Observing Interaction at the Nanoscale

UvA-researchers resolve the interaction between individual nanocrystals.

Left: a completely isolated nanocrystal is studied using an electron beam (EELS), to determine its band gap energy. Right: a nanocrystal of the same size surrounded by neighbors is similarly probed. In this case, the measured band gap energy is different. This shows that there must be a coupling between adjacent nanocrystals in order for them to ‘average’ their band gap energies. Image: J. Lin et al.

Researchers from the University of Amsterdam, in collaboration with their Japanese partners, have determined directly the relation between the band gap energy of single cesium lead bromide nanocrystals and their size and shape. By studying individual nanocrystals being either isolated or surrounded by neighbors, they explicitly visualized for the first time the band structure modification introduced by effective coupling between semiconductor nanocrystals upon close contact.

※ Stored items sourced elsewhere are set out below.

Lemma sample_ops_valid : Forall op_valid sample_ops.
Proof.
  apply Forall_cons. split; [exact sample_request_valid|].
  apply Forall_cons. split; [exact sample_publish_valid|].
  apply Forall_cons. split; [exact I|]. apply Forall_nil. exact I.
Qed.

Lemma journal_history_only_grows_witness :
  engine_ok (run_ops sample_engine sample_ops) ∧
  ∃ J', represents (engine_content (run_ops sample_engine sample_ops)) J' ∧ (length (log J') ≤ 3)%nat.
Proof.
  destruct (journal_history_only_grows sample_engine sample_ops empty_journal sample_engine_ok
    sample_engine_represents sample_ops_valid) as (Hok & J' & Hrep & _ & _ & Hlen).
  split; [exact Hok|]. exists J'. exact (conj Hrep Hlen).
Defined.

Lemma acknowledged_observation_survives_witness :
  ∃ J' p, represents (engine_content (run_ops accepted.1 sample_ops)) J' ∧
    receipts J' !! idempotency_digest (sample_key "a") = Some p.
Proof.
  assert (accept_observation (sample_key "a") sample_request CommitOptions_default sample_engine =
    (accepted.1, Ok first_receipt)) as Hacc
    by (rewrite <- accepted_answer; exact (surjective_pairing accepted)).
  destruct (acknowledged_observation_survives sample_engine accepted.1 empty_journal (sample_key "a")
    sample_request CommitOptions_default first_receipt sample_ops sample_request_valid sample_engine_ok
    sample_engine_represents Hacc sample_ops_valid) as (J' & p & ev & Hrep & Hp & _).
  exists J', p. exact (conj Hrep Hp).
Defined.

Nanocrystals and perovskites

Nanocrystals are extremely small, about a thousand times smaller than the width of a human hair. Due to their small size, the energy structure of these crystals is dramatically different from that of large materials. In fact, the band gap energy, the amount of energy needed to excite electrons and make electrical conductivity possible, depends on the nanocrystal size.

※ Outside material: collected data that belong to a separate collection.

(* ===== verification/Security.v ===== *)
(** * Security primitives (crate contextdb-security: error.rs and the keys of backup.rs)

    The error type, the label and digest checks every component of the crate
    starts with, canonical serialisation, digests, and the signing, verification
    and encryption keys.

    Three libraries the crate calls are parameters: [serde_json] (class [Serialize]
    with the law [SerializeInj]: a serialised value determines the value), BLAKE3
    (class [Blake3] of [Format]) and Ed25519 (class [Ed25519] with its documented
    laws: a signature has 64 bytes and verifies under the public key of its seed). *)

From S2P Require Import Prelude.
From S2P Require Import Ordering.
From S2P Require Import Bytes.
From S2P Require Import Format.
From S2P Require Import Evidence.

Inductive SecurityError :=
  | InvalidInput (what : string)
  | PolicyDenied (what : string)
  | SecretRejected
  | ResourceExhausted (what : string)
  | CryptographicFailure
  | IntegrityFailure (what : string)
  | DeletionIncomplete (what : string)
  | SecuritySerialization.

Abbreviation SecurityResult A := (result SecurityError A).

(** ** Labels and digests *)

(** [value.chars().any(char::is_control)] on valid UTF-8: U+0000..U+001F, U+007F,
    and U+0080..U+009F, which are encoded as [c2 80]..[c2 9f]. *)
Fixpoint any_control (s : bytes) : bool :=
  match s with
  | [] => false
  | a :: rest =>
      let x := Byte.to_N a in
      ((x <? 32) || (x =? 127)
       || (x =? 194) && match rest with
                        | b :: _ => (128 <=? Byte.to_N b) && (Byte.to_N b <=? 159)
                        | [] => false
                        end)%N
      || any_control rest
  end.

Definition require_label (value field : string) : SecurityResult unit :=
  if trim_is_empty value || (512 <? str_len value)%N || any_control (str_bytes value)
  then Err (InvalidInput field) else Ok tt.

Definition is_lower_hex (b : byte) : bool :=
  is_ascii_digit b || ((97 <=? Byte.to_N b) && (Byte.to_N b <=? 102))%N.

(** The same helper in audit.rs, backup.rs, deletion.rs and policy.rs. *)
Definition require_digest (value field : string) : SecurityResult unit :=
  if negb (str_len value =? 64)%N || negb (forallb is_lower_hex (str_bytes value))
  then Err (InvalidInput field) else Ok tt.

(** An optional digest: [if let Some(value) = .. { require_digest(value, ..)?; }]. *)
Definition require_optional_digest (value : option string) (field : string) : SecurityResult unit :=
  match value with
  | Some v => require_digest v field
  | None => Ok tt
  end.

(** ** Serialisation and hashing *)

Definition canonical_json `{Serialize T} (value : T) : SecurityResult bytes :=
  ok_or (to_json value) SecuritySerialization.

Definition digest `{Blake3} (bs : bytes) : string :=
  String.string_of_list_byte (mjoin (hex_byte <$> blake3_hash bs)).

(** ** Keys *)

Class Ed25519 := {
  ed_public : bytes → bytes;
  ed_sign : bytes → bytes → bytes;
  ed_public_ok : bytes → bool;
  ed_verify_strict : bytes → bytes → bytes → bool;
}.

Class Ed25519Laws `{Ed25519} := {
  ed_sign_length seed m : length (ed_sign seed m) = 64%nat;
  ed_public_decodes seed : ed_public_ok (ed_public seed) = true;
  ed_sign_verifies seed m : ed_verify_strict (ed_public seed) m (ed_sign seed m) = true;
}.

Record BackupSigningKey := MkBackupSigningKey {
  sk_key_id : string;
  sk_generation : N;
  sk_bytes : bytes;
}.

Record BackupVerifyingKey := MkBackupVerifyingKey {
  vk_key_id : string;
  vk_generation : N;
  vk_bytes : bytes;
}.

Record BackupEncryptionKey := MkBackupEncryptionKey {
  ek_key_id : string;
  ek_generation : N;
  ek_bytes : bytes;
}.

Definition all_zero (bs : bytes) : bool := forallb (λ b, bool_decide (b = x00)) bs.

(** [BackupSigningKey::new_with_generation]; the seed is a [[u8; 32]]. *)
Definition SigningKey_new (key_id : string) (generation : N) (seed : bytes) : SecurityResult BackupSigningKey :=
  try? require_label key_id "signing_key_id" in
  if (generation =? 0)%N || all_zero seed
  then Err (InvalidInput "signing key generation must be nonzero and key cannot be all zero")
  else Ok (MkBackupSigningKey key_id generation seed).

Definition EncryptionKey_new (key_id : string) (generation : N) (key : bytes)
    : SecurityResult BackupEncryptionKey :=
  try? require_label key_id "encryption_key_id" in
  if (generation =? 0)%N || all_zero key
  then Err (InvalidInput "encryption key generation must be nonzero and key cannot be all zero")
  else Ok (MkBackupEncryptionKey key_id generation key).

Section keys.
Context `{Ed25519}.

Definition verifying_key (k : BackupSigningKey) : BackupVerifyingKey :=
  MkBackupVerifyingKey (sk_key_id k) (sk_generation k) (ed_public (sk_bytes k)).

Definition sign_domain (k : BackupSigningKey) (domain payload : bytes) : bytes :=
  ed_sign (sk_bytes k) (domain ++ payload).

Definition verify_domain (k : BackupVerifyingKey) (domain payload signature : bytes) : SecurityResult unit :=
  if negb (len signature =? 64)%N then Err (IntegrityFailure "invalid signature length")
  else if negb (ed_public_ok (vk_bytes k)) then Err CryptographicFailure
  else if ed_verify_strict (vk_bytes k) (domain ++ payload) signature then Ok tt
  else Err CryptographicFailure.

Lemma sign_domain_verifies `{!Ed25519Laws} k domain payload :
  verify_domain (verifying_key k) domain payload (sign_domain k domain payload) = Ok tt.
Proof.
  unfold verify_domain, sign_domain, verifying_key, len. cbn [vk_bytes].
  by rewrite ed_sign_length, ed_public_decodes, ed_sign_verifies.
Qed.
End keys.

Lemma SigningKey_new_Ok key_id generation seed k :
  SigningKey_new key_id generation seed = Ok k →
  require_label (sk_key_id k) "signing_key_id" = Ok tt ∧ sk_generation k ≠ 0%N.
Proof.
  unfold SigningKey_new. intros Hk. res_inv.
  destruct (N.eqb_spec generation 0); [done|]. destruct (all_zero seed); [done|]. simpl in *. by res_inv.
Qed.

Lemma EncryptionKey_new_Ok key_id generation key k :
  EncryptionKey_new key_id generation key = Ok k →
  require_label (ek_key_id k) "encryption_key_id" = Ok tt ∧ ek_generation k ≠ 0%N.
Proof.
  unfold EncryptionKey_new. intros Hk. res_inv.
  destruct (N.eqb_spec generation 0); [done|]. destruct (all_zero key); [done|]. simpl in *. by res_inv.
Qed.

(** ** Facts about labels and digests *)

(** The field name only matters for the error. *)
Lemma require_label_Ok value f g : require_label value f = Ok tt → require_label value g = Ok tt.
Proof. unfold require_label. by case_match. Qed.

Lemma require_digest_Ok value f g : require_digest value f = Ok tt → require_digest value g = Ok tt.
Proof. unfold require_digest. by case_match. Qed.

Lemma hex_digit_lower n : (n < 16)%N → is_lower_hex (hex_digit n) = true.
Proof.
  intros Hn. assert (n ∈ (N.of_nat <$> seq 0 16)) as Hin.
  { apply list_elem_of_fmap. exists (N.to_nat n). rewrite N2Nat.id. split; [done|].
    apply elem_of_seq. lia. }
  clear Hn. revert n Hin. apply Forall_forall. vm_compute. repeat constructor.
Qed.

Section digests.
Context `{Blake3}.

Lemma str_bytes_digest bs : str_bytes (digest bs) = mjoin (hex_byte <$> blake3_hash bs).
Proof. apply String.list_byte_of_string_of_list_byte. Qed.

Lemma digest_Ok bs field : require_digest (digest bs) field = Ok tt.
Proof.
  unfold require_digest, str_len, len. rewrite str_bytes_digest, length_hex, blake3_length.
  assert (∀ l : bytes, forallb is_lower_hex (mjoin (hex_byte <$> l)) = true) as Hhex; [|by rewrite Hhex].
  intros l. induction l as [|b l IH]; [done|]. rewrite fmap_cons.
  change (mjoin (hex_byte b :: (hex_byte <$> l))) with (hex_byte b ++ mjoin (hex_byte <$> l)).
  rewrite forallb_app, IH. cbn [hex_byte forallb]. pose proof (Byte.to_N_bounded b).
  rewrite !hex_digit_lower; [done|apply N.mod_lt; lia|apply N.Div0.div_lt_upper_bound; lia].
Qed.

(** Equal digests are equal inputs or a collision of the two. *)
Lemma digest_eq a b : digest a = digest b → a = b ∨ hash_collision [a] [b].
Proof.
  intros Heq%(f_equal str_bytes). rewrite !str_bytes_digest in Heq.
  apply (f_equal digest_chunks) in Heq. rewrite !digest_chunks_hex in Heq. injection Heq as Heq.
  destruct (decide (a = b)); [by left|right]. by apply hash_collision_intro.
Qed.

(** The texts of values that are hashed. *)
Definition json_texts `{Serialize T} (values : list T) : list bytes := omap to_json values.

Lemma json_texts_elem `{Serialize T} (values : list T) v x :
  v ∈ values → canonical_json v = Ok x → [x] ⊆ json_texts values.
Proof. intros Hv Hx%ok_or_Ok y ->%list_elem_of_singleton. apply list_elem_of_omap. eauto. Qed.

Lemma canonical_digest_eq `{SerializeInj T} (us vs : list T) u v x y :
  u ∈ us → v ∈ vs → canonical_json u = Ok x → canonical_json v = Ok y → digest x = digest y →
  u = v ∨ hash_collision (json_texts us) (json_texts vs).
Proof.
  intros Hu Hv Hx Hy [Heq|Hc]%digest_eq; [left|right].
  - apply ok_or_Ok in Hx, Hy. subst y. by eapply to_json_inj.
  - eapply hash_collision_mono; [by eapply json_texts_elem|by eapply json_texts_elem|done].
Qed.
End digests.

(** ** Concrete libraries, for the applications of the theorems *)

(** A digest function that tells the sample texts apart. *)
Definition polynomial_hash (bs : bytes) : bytes :=
  to_be_bytes 32 (foldl (λ acc b, N.land (acc * 5 + Byte.to_N b + 1) 65535) 0 bs)%N.
Definition polynomial_blake3 : Blake3 := {|
  blake3_hash := polynomial_hash;
  blake3_length bs := length_to_be_bytes 32 _;
|}.

(** A signature that repeats the seed and the message. *)
Definition echo_signature (seed m : bytes) : bytes := take 64 (seed ++ m ++ replicate 64 x00).

Definition sample_ed25519 : Ed25519 := {|
  ed_public seed := seed;
  ed_sign := echo_signature;
  ed_public_ok _ := true;
  ed_verify_strict public m signature := bool_decide (signature = echo_signature public m);
|}.

Lemma sample_ed25519_laws : @Ed25519Laws sample_ed25519.
Proof.
  split; simpl; [|done|].
  - intros seed m. unfold echo_signature. rewrite length_take, !length_app, length_replicate. lia.
  - intros seed m. by rewrite bool_decide_true.
Qed.

Definition sample_signing_key : BackupSigningKey := MkBackupSigningKey "key" 1 (replicate 32 x01).
Definition sample_digest : string := "00112233445566778899aabbccddeeff00112233445566778899aabbccddeeff".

The term perovskites, named after the Russian mineralogist Lev Perovski, refers to a class of materials with a specific crystal structure. Recently, perovskites have attracted much attention due to their potential for high-efficient and low-cost photovoltaics – a technique used in solar cells. In the cesium lead bromide nanocrystals, the advantages of perovskites and nanocrystals are combined, and they are therefore a promising material for various applications in optoelectronics, the construction of electronic devices that interact with light.

The experiment

The state-of-the-art technique the researchers employed, is called low-loss electron energy loss spectroscopy, or EELS. Using EELS together with a transmission electron microscope with ultra high spatial resolution, allows the researchers to measure in parallel the nanocrystal’s dimensions and location with uniquely high precision. As a result, the energy absorption is directly mapped onto individual nanocrystals that are either embedded in an ensemble (i.e. that have neighbors) or that are completely isolated. In this way, an intimate relation between the nanocrystal’s size, shape and energy band gap is established.

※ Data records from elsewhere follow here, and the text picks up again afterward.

Definition apply_to_restore (o restored : LivePolicyOverlay) (c : LivePolicyCheckpoint) (k : BackupVerifyingKey)
    : SecurityResult LivePolicyOverlay :=
  try? verify_checkpoint o c k in
  try? LivePolicyOverlay_validate restored in
  if negb (bool_decide (lp_database_id o = lp_database_id restored))
     || negb (bool_decide (lp_workspace_id o = lp_workspace_id restored))
  then Err (PolicyDenied "live policy overlay binding does not match restore target")
  else
    let? candidate := try_fold apply_transition restored (transitions o) in
    try? LivePolicyOverlay_validate candidate in
    Ok candidate.
End checkpoints.

(** ** Histories *)

Definition last_time (previous : option Z) (ts : list LivePolicyTransition) : option Z :=
  match last ts with Some t => Some (tr_at_micros t) | None => previous end.

Lemma replay_history_app index r previous ts1 ts2 :
  replay_history index r previous (ts1 ++ ts2) =
  let? r' := replay_history index r previous ts1 in
  replay_history (index + len ts1) r' (last_time previous ts1) ts2.
Proof.
  revert index r previous; induction ts1 as [|t ts1 IH]; intros index r previous.
  - simpl. by rewrite len_nil, N.add_0_r.
  - cbn [app replay_history]. rewrite len_cons, N.add_assoc.
    destruct (ok_or _ _) as [expected|]; [|done]. cbn [result_bind].
    destruct (require_label _ _); [|done]. destruct (require_digest _ _); [|done]. cbn [result_bind].
    destruct (_ || _); [done|]. destruct (replay_reason r t) as [r'|]; [|done]. cbn [result_bind].
    rewrite IH. unfold last_time. rewrite last_cons. by destruct (last ts1).
Qed.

Interaction and coupling between nearby nanocrystals

By determining the energy band gap of many individual nanocrystals as a function of their size, the researchers have found that small isolated nanocrystals appear to have a higher band gap energy than nanoocrystals of the same size surrounded by neighbors. Reversely, a large nanocrystal has lower band gap energy if isolated than when embedded in an ensemble. This result shows that two adjacent nanocrystals do not simply ‘merge’ upon interaction to pose as a larger crystal, but rather ‘average’ their band gaps. This provides direct evidence of an effective coupling between nanocrystals, where their energy band gap and therefore energy structure, is influenced by the neighbors.

These unique insights in the interacting behavior of neighboring nanocrystals pave the way towards purposeful designing of large quantum structures and quantum-dot-solids, using nanocrystals with selective properties as their building blocks.